Roger Moody
Waving palms, golden beaches, coral reefs and rolling, azure-covered hills. Not a bad representation of the east coast of Central Sulawesi, along the Tolo Bay. But when you approach Bahomotefe, the trees get patchy, heavy rocks have been dumped in the ocean to make a rough port, and there's a two-lane dirt track, driven through the forest with precious little regard for what grew in its way.
This is part of PT Inco's quarter million hectare lateritic nickel concession in southern Sulawesi. While Soroako became the site for both mine and smelter, Bahomotefe was always considered ripe for future exploitation. In 1996, Inco concluded a contract with the Suharto regime running till 2025, committing the company to a C$1.5 billion investment to expand the Larona hydro scheme and increase nickel output by 50%. Bahomotefe, along with another major deposit at Pomalaa south of Soroako, could be under the bulldozers within a few years - and the local people expelled.
PT Inco is a majority-owned subsidiary of the world's largest nickel miner, Inco of Canada. It's a company I've pursued for many years in my role as whistle blower on some of the world's most damaging mining outfits. Inco's Ontario smelters are the country's biggest single contributors to acid rain. In March 1999 I eagerly accepted an invitation from Yayasan Tanah Merdeka, an indigenous rights and environmental organisation based in Palu, Central Sulawesi, to perform a week-long investigation of the company's Indonesian operations.
The indigenous Bungku who live in Bahomotefe have long had their own adat system. It qualifies anyone clearing the forest for cultivation to assume ownership, while those who plant trees on abandoned plots also gain title to the land.
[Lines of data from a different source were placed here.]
Fixpoint skip_int_space (s : string) : string :=
  match s with
  | String c r => if is_int_space c then skip_int_space r else s
  | EmptyString => s
  end.

(** [int(s)] in base 10.  The text is stripped of whitespace, takes an
    optional sign, then digits in which single underscores may separate
    digits; more digits than the interpreter's limit is a [ValueError]. *)
Fixpoint rstrip_space (s : string) : string :=
  match s with
  | String c r =>
      match rstrip_space r with
      | EmptyString => if is_int_space c then EmptyString else String c EmptyString
      | r' => String c r'
      end
  | EmptyString => EmptyString
  end.

Definition max_str_digits : nat := 4300.

Fixpoint int_digits (prev_us : bool) (acc : Z) (ndig : nat) (s : string)
  : option (Z * nat) :=
  match s with
  | EmptyString => if prev_us then None else Some (acc, ndig)
  | String c r =>
      if is_digit c then int_digits false (10 * acc + (code c - 48)) (S ndig) r
      else if ch_eqb c "_"%char then
             if prev_us then None else int_digits true acc ndig r
           else None
  end.

Definition int_unsigned (s : string) : option Z :=
  match s with
  | EmptyString => None
  | String c _ =>
      if ch_eqb c "_"%char then None
      else match int_digits false 0 0%nat s with
           | Some (v, n) => if (max_str_digits <? n)%nat then None else Some v
           | None => None
           end
  end.

Definition int (s : string) : option Z :=
  match rstrip_space (skip_int_space s) with
  | String "+"%char r => int_unsigned r
  | String "-"%char r => option_map Z.opp (int_unsigned r)
  | b => int_unsigned b
  end.

End Py.

(** ** Module constants *)

Definition SEPARATOR : string := "==================".

Definition PRIMITIVE_PREFIXES : list string := ["_Py_atomic"].

(** [PRIMITIVE_RE.match(func) is not None]: the pattern is the alternation
    of the prefixes, anchored at the start of [func]. *)
Definition PRIMITIVE_RE (func : string) : bool :=
  existsb (fun p => Py.startswith p func) PRIMITIVE_PREFIXES.

(** ** Location and get_key *)

Record Location := mkLocation { func : string; path : string; lineno : Z }.

Global Instance Location_eq_dec : EqDecision Location.
Proof. solve_decision. Defined.

Definition FRAME_MARK : string := "    #".

(** The [try ... except ValueError] around the three-way unpacking. *)
Definition split_loc (loc : string) : string * string :=
  match Py.split_on ":"%char loc with
  | [p; l; _] => (p, l)
  | _ => (loc, "0")
  end.

Definition make_location (fn loc : string) : result Location :=
  let '(p, l) := split_loc loc in
  match Py.int l with
  | Some n => Ok (mkLocation fn (Py.basename p) n)
  | None => Raise ValueError
  end.

Fixpoint get_key (lines : list string) : result (option Location) :=
  match lines with
  | [] => Ok None
  | line :: rest =>
      if Py.startswith FRAME_MARK line then
        match Py.split 3 line with
        | [_; fn; loc; _] =>
            if PRIMITIVE_RE fn then get_key rest
            else l ← make_location fn loc; Ok (Some l)
        | _ => Raise ValueError
        end
      else get_key rest
  end.

(** ** Regular expressions, as the backtracking matcher of [re] runs them

    A pattern is given the continuation for what follows it; alternatives
    are tried in the order of [re]: a greedy repetition takes one more
    character first and gives it back when the rest fails. *)

Module Re.

Definition pat (A : Type) : Type := (string → option A) → string → option A.

Definition cls {A} (p : ascii → bool) : pat A := fun k s =>
  match s with
  | String x r => if p x then k r else None
  | EmptyString => None
  end.

Definition lit {A} (c : ascii) : pat A := cls (fun x => Py.ch_eqb x c).

(** [.] without DOTALL. *)
Definition dot {A} : pat A := cls (fun x => negb (Py.ch_eqb x Py.NL)).

Fixpoint star {A} (p : ascii → bool) (k : string → option A) (s : string)
  : option A :=
  match s with
  | String x r =>
      if p x then match star p k r with Some v => Some v | None => k s end
      else k s
  | EmptyString => k s
  end.

(** [[class]+] *)
Definition plus {A} (p : ascii → bool) : pat A := fun k => cls p (star p k).

(** [c?] *)
Definition opt {A} (c : ascii) : pat A := fun k s =>
  match lit c k s with
  | Some v => Some v
  | None => k s
  end.

Fixpoint str {A} (t : string) : pat A := fun k =>
  match t with
  | EmptyString => k
  | String c t' => lit c (str t' k)
  end.

(** A capturing group: the continuation is given the text the body took. *)
Definition group {A} (body : pat A) (k : string → string → option A)
  : string → option A := fun s =>
  body (fun r => k (String.substring 0 (String.length s - String.length r) s) r) s.

End Re.

(** [TEST_STATUS_RE.match(line)], giving [matches.group(1)]:
    [^\d+:\d+:\d+ load avg: \d+.\d+ \[ ?\d+/\d+] (test_[a-zA-Z0-9]+)] *)
Definition TEST_STATUS_RE : string → option string :=
  Re.plus Py.is_digit (Re.lit ":" (
  Re.plus Py.is_digit (Re.lit ":" (
  Re.plus Py.is_digit (Re.str " load avg: " (
  Re.plus Py.is_digit (Re.dot (
  Re.plus Py.is_digit (Re.str " [" (Re.opt " " (
  Re.plus Py.is_digit (Re.lit "/" (
  Re.plus Py.is_digit (Re.str "] " (
  Re.group (fun k => Re.str "test_" (Re.plus Py.is_alnum k))
           (fun g _ => Some g)))))))))))))))).

(** ** Race records and the dictionary *)

Record Race := mkRace {
  tests : gset string;
  loc : option Location;
  examples : list string
}.

(** [Race.__init__] *)
Definition Race_init (l : option Location) : Race :=
  {| tests := ∅; loc := l; examples := [] |}.

(** A [dict] in insertion order. *)
Abbreviation dict := (list (option Location * Race)).

Fixpoint dict_get (k : option Location) (d : dict) : option Race :=
  match d with
  | [] => None
  | (k', r) :: d' => if decide (k' = k) then Some r else dict_get k d'
  end.

(** [d[k] = r]: a present key keeps its place, a new one goes last. *)
Fixpoint dict_set (k : option Location) (r : Race) (d : dict) : dict :=
  match d with
  | [] => [(k, r)]
  | (k', r') :: d' =>
      if decide (k' = k) then (k, r) :: d' else (k', r') :: dict_set k r d'
  end.

(** Mutation of the object stored under [k]. *)
Fixpoint dict_mutate (f : Race → Race) (k : option Location) (d : dict) : dict :=
  match d with
  | [] => []
  | (k', r) :: d' =>
      if decide (k' = k) then (k', f r) :: d' else (k', r) :: dict_mutate f k d'
  end.

Definition append_example (e : string) (r : Race) : Race :=
  {| tests := tests r; loc := loc r; examples := examples r ++ [e] |}.

Definition add_test (t : string) (r : Race) : Race :=
  {| tests := tests r ∪ {[t]}; loc := loc r; examples := examples r |}.

(** ** The loop of main *)

Record state := mkState {
  races : dict;
  lines : list string;
  in_race : bool;
  cur_test : option string
}.

Definition init : state :=
  {| races := []; lines := []; in_race := false; cur_test := None |}.
(** * xpersist: the dual-mapped, page-diffing region of Sheriff

    A shallow embedding of [src/include/xpersist.h] and the properties of
    its write interception, periodic check, commit and transaction reset.

    Memory is modelled the way the code sees it: a buffer reached through a
    [void *] or [char *] is a list of bytes (each a [Z] in [0, 256)); an
    [unsigned long] read at index [i] decodes the [sizeof(unsigned long)]
    bytes at byte offset [sizeof(unsigned long) * i], least significant
    first (the code is x86 only); the counter arrays, which the code only
    ever reads and writes as whole [unsigned long]s, are lists of [Z].
    Buffers handed out by the page pools never overlap, so every [pageinfo]
    carries the contents of its buffers by value. *)

From Stdlib Require Import ZArith Lia Bool List.
From stdpp Require Import base tactics option list.

Local Open Scope Z_scope.

(** ** Constants of [xdefines.h] and of the target

    [xdefines.h] is not part of this file; its constants, the size of the
    template parameter [Type], [NElts], the width of [unsigned long] and
    whether [SSE_SUPPORT] is defined are taken as parameters. *)
Record xdefines := {
  PageSize : Z;            (* xdefines::PageSize, in bytes *)
  PAGE_SIZE_MASK : Z;      (* xdefines::PAGE_SIZE_MASK *)
  CACHE_LINE_SIZE : Z;     (* xdefines::CACHE_LINE_SIZE *)
  CACHES_PER_PAGE : Z;     (* xdefines::CACHES_PER_PAGE *)
  sizeof_ulong : Z;        (* sizeof(unsigned long) = sizeof(size_t), in bytes *)
  sizeof_Type : Z;         (* sizeof(Type) of the instantiation *)
  NElts : Z;               (* the template's element count *)
  SSE_SUPPORT : bool       (* which body of commitPageDiffs is compiled *)
}.

(** ** Machine integers *)

(** Conversion to [unsigned short]. *)
Definition to_ushort (x : Z) : Z := x mod 65536.

(** Conversion to [unsigned int]. *)
Definition to_uint (x : Z) : Z := x mod 4294967296.

(** Conversion to [int] (two's complement, 32 bits). *)
Definition to_int (x : Z) : Z := (x + 2147483648) mod 4294967296 - 2147483648.

(** Conversion to [unsigned long] / [size_t]. *)
Definition to_ulong (d : xdefines) (x : Z) : Z := x mod 2 ^ (8 * sizeof_ulong d).

(** ** Arrays *)

(** [a[i]] for an array of [unsigned long]; the mapped arrays are
    zero-filled, and a read outside the list yields 0. *)
Definition rd (a : list Z) (i : Z) : Z := default 0 (a !! Z.to_nat i).

(** [a[i] = v]. *)
Definition wr {A} (a : list A) (i : Z) (v : A) : list A := <[Z.to_nat i := v]> a.

(** ** Word-change records *)

(** Modelled from the spec: [wordchangeinfo.h] is missing; a word-change
    record is the packed pair (owning process id or the shared sentinel,
    change-version count), which the code's own comment lays out as two
    16-bit halves of one 32-bit word ([unsigned short tid = word->tid]). *)
Record wordchangeinfo := { tid : Z; version : Z }.

Definition SHARED_TID : Z := 0xFFFF.

Definition rdw (a : list wordchangeinfo) (i : Z) : wordchangeinfo :=
  default {| tid := 0; version := 0 |} (a !! Z.to_nat i).

(** [recordWordChanges(addr, changes)] on the record [addr] points to;
    [mine] is [getpid()]. *)
Definition recordWordChanges (mine : Z) (word : wordchangeinfo) (changes : Z)
  : wordchangeinfo :=
  let tid0 := tid word in
  let tid1 :=
    if tid0 =? 0 then to_ushort mine
    else if negb (tid0 =? 0) && negb (tid0 =? mine) && negb (tid0 =? 0xFFFF)
         then 0xFFFF
         else tid0 in
  {| tid := tid1; version := to_ushort (version word + changes) |}.

(** A run of [recordWordChanges] calls on one record, each with the pid of
    the calling process and its count. *)
Definition recordWordChanges_many (calls : list (Z * Z)) (word : wordchangeinfo)
  : wordchangeinfo :=
  fold_left (fun w c => recordWordChanges (fst c) w (snd c)) calls word.

(** Sum of the counts of a run of calls. *)
Definition total_changes (calls : list (Z * Z)) : Z :=
  fold_right (fun c acc => snd c + acc) 0 calls.

(** ** Byte buffers *)

(** Bytes per [unsigned long], as a list length. *)
Definition wbytes (d : xdefines) : nat := Z.to_nat (sizeof_ulong d).

(** Bytes per page, as a list length. *)
Definition pbytes (d : xdefines) : nat := Z.to_nat (PageSize d).

(** [PageSize / sizeof(unsigned long)], the bound of the word loops. *)
Definition pwords (d : xdefines) : nat := Z.to_nat (PageSize d / sizeof_ulong d).

(** Value of a run of bytes, least significant first. *)
Fixpoint le_word (bs : list Z) : Z :=
  match bs with
  | [] => 0
  | b :: r => b + 256 * le_word r
  end.

(** The [n] low bytes of [v], least significant first. *)
Fixpoint le_bytes (n : nat) (v : Z) : list Z :=
  match n with
  | O => []
  | S n' => v mod 256 :: le_bytes n' (v / 256)
  end.

(** [buf[off .. off + len)]. *)
Definition bytes_at (buf : list Z) (off len : nat) : list Z :=
  take len (drop off buf).

(** Writes [bs] into [buf] from byte offset [off] on. *)
Fixpoint store_bytes (buf : list Z) (off : nat) (bs : list Z) : list Z :=
  match bs with
  | [] => buf
  | b :: r => store_bytes (<[off := b]> buf) (S off) r
  end.
(* ===================================================================== *)
(** * More about the schema registry                                     *)
(* ===================================================================== *)

Module RegistryFacts.
Import Js ColumnUtils TypeCoercion Sql SchemaManager SchemaFacts RegistryInvariant.

Section WithCollation.
Context {collation : Collation}.

(** The comparison of keys is an equivalence. *)
Lemma same_key_refl sid sname i : same_key sid sname i sid sname i = true.
Proof. unfold same_key. now rewrite !same_text_refl, Z.eqb_refl. Qed.

Lemma same_key_split sid sname i sid' sname' i' :
  same_key sid sname i sid' sname' i' = true <->
  same_text sid sid' = true /\ same_text sname sname' = true /\ i = i'.
Proof. unfold same_key. rewrite !andb_true_iff, Z.eqb_eq. tauto. Qed.

Lemma same_key_sym sid sname i sid' sname' i' :
  same_key sid sname i sid' sname' i' = true -> same_key sid' sname' i' sid sname i = true.
Proof.
  rewrite !same_key_split. intros (Hs & Hn & ->).
  repeat split; now apply same_text_sym.
Qed.


Lemma key_matches_same_key sid sname i k r :
  key_matches sid sname i (k, r) = same_key (sheet_id r) (sheet_name r) (column_index r) sid sname i.
Proof. reflexivity. Qed.





Lemma lookup_key_inv sid sname i reg k r :
  lookup_key sid sname i reg = Some (k, r) ->
  rows reg !! k = Some r /\ key_matches sid sname i (k, r) = true.
Proof. apply find_rows_some. Qed.

Lemma lookup_key_none sid sname i reg k r :
  lookup_key sid sname i reg = None -> rows reg !! k = Some r ->
  key_matches sid sname i (k, r) = false.
Proof. apply find_rows_none. Qed.


Lemma select_mapping_lookup sid sname i reg :
  select_mapping sid sname i reg =
    match lookup_key sid sname i reg with
    | Some (k, r) => [as_column k r]
    | None => []
    end.
Proof. reflexivity. Qed.
(** * SketchUpNET: the scene-graph loader of [SketchUpNET.cpp]

    A shallow embedding of the [SketchUp] class of
    [src/SketchUpNET/SketchUpNET.cpp]: the load and save operations
    ([LoadModel], [SaveAs], [AppendToModel], [WriteNewModel]), the reference
    resolver ([FixRefs]) and the material propagator ([FixMaterialRefs]).

    Conventions of the embedding.
    - A managed object whose fields are mutated after construction (an
      [Instance], through its [Parent] field) is an identity plus a cell in
      a store; objects that are only read are plain values.  The store
      outlives an operation: [LoadModel] takes the store that the earlier
      operations left and returns the one it leaves.
    - A [for each] loop is a fold over the enumerated list.
    - The recursion of [FixRefs] is unbounded in the source; the embedding
      bounds its depth by a fuel argument and returns [None] when the bound
      is hit.  "The call returns" is "some fuel gives [Some]".
    - A managed exception leaving an operation is the completion [Thrown].
    - The calls into the SketchUp C API that open, change, save or release a
      model are recorded in a call log, in program order. *)

From stdpp Require Import gmap strings list.

(** ** Entities

    The entity classes are declared in headers that are not part of
    [SketchUpNET.cpp]; each record below keeps the members this file
    reads or writes. *)

(** Modelled from the spec: [Material] (header [Material.h]): a name, which
    is the key of the [Materials] mapping and whose empty value is the
    "unset" sentinel, and colour data that the passes never inspect. *)
Record Material := mkMaterial {
  Material_Name : string;
  Material_Colour : N
}.

(** Modelled from the spec: [Layer] (header [Layer.h]). *)
Record Layer := mkLayer { Layer_Name : string }.

(** Modelled from the spec: [Surface] (header [Surface.h]): the two
    material slots written by [FixMaterialRefs]; the geometry is carried
    as an opaque tag. *)
Record Surface := mkSurface {
  Surface_FrontMaterial : Material;
  Surface_BackMaterial : Material;
  Surface_Geometry : nat
}.

(** Modelled from the spec: [Edge] and [Curve] (headers [Edge.h],
    [Curve.h]) take no part in the hierarchy; they are opaque here. *)
Record Edge := mkEdge { Edge_Geometry : nat }.
Record Curve := mkCurve { Curve_Geometry : nat }.

(** Modelled from the spec: [Instance] (header [Instance.h]).  [ParentID] is
    fixed at extraction time.  The mutable [Parent] field lives in the
    store [Parent] of a [Heap] below, keyed by the instance itself: an
    [Instance] value is the identity of one managed object (the address
    tells apart two placements of the same definition). *)
Record Instance := mkInstance {
  Instance_ParentID : string;
  Instance_Address : nat
}.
Bahomotefe residents cultivate rice, coconuts, and cashews, but also gather forest products (such as rattan), and they fish. There's no doubt in my mind that they are strongly opposed to being thrown off their land, and have little stomach for employment as mine labourers, even if Inco were to offer jobs.
PT Inco has already ripped some 50,000 tonnes of ore from Bahomotefe from what are euphemistically called 'test pits'. The unsuspecting traveller comes suddenly upon open bore holes, 4 metres square, plunging to depths of 30 metres. I would have fallen down one of these had my friends not forewarned me - it was in the middle of an area where locals are trying to grow jambomente nuts. Last year, in response to community complaints, Inco said it would fill in the pits and fence off these holes - and that's the last the people have heard of it.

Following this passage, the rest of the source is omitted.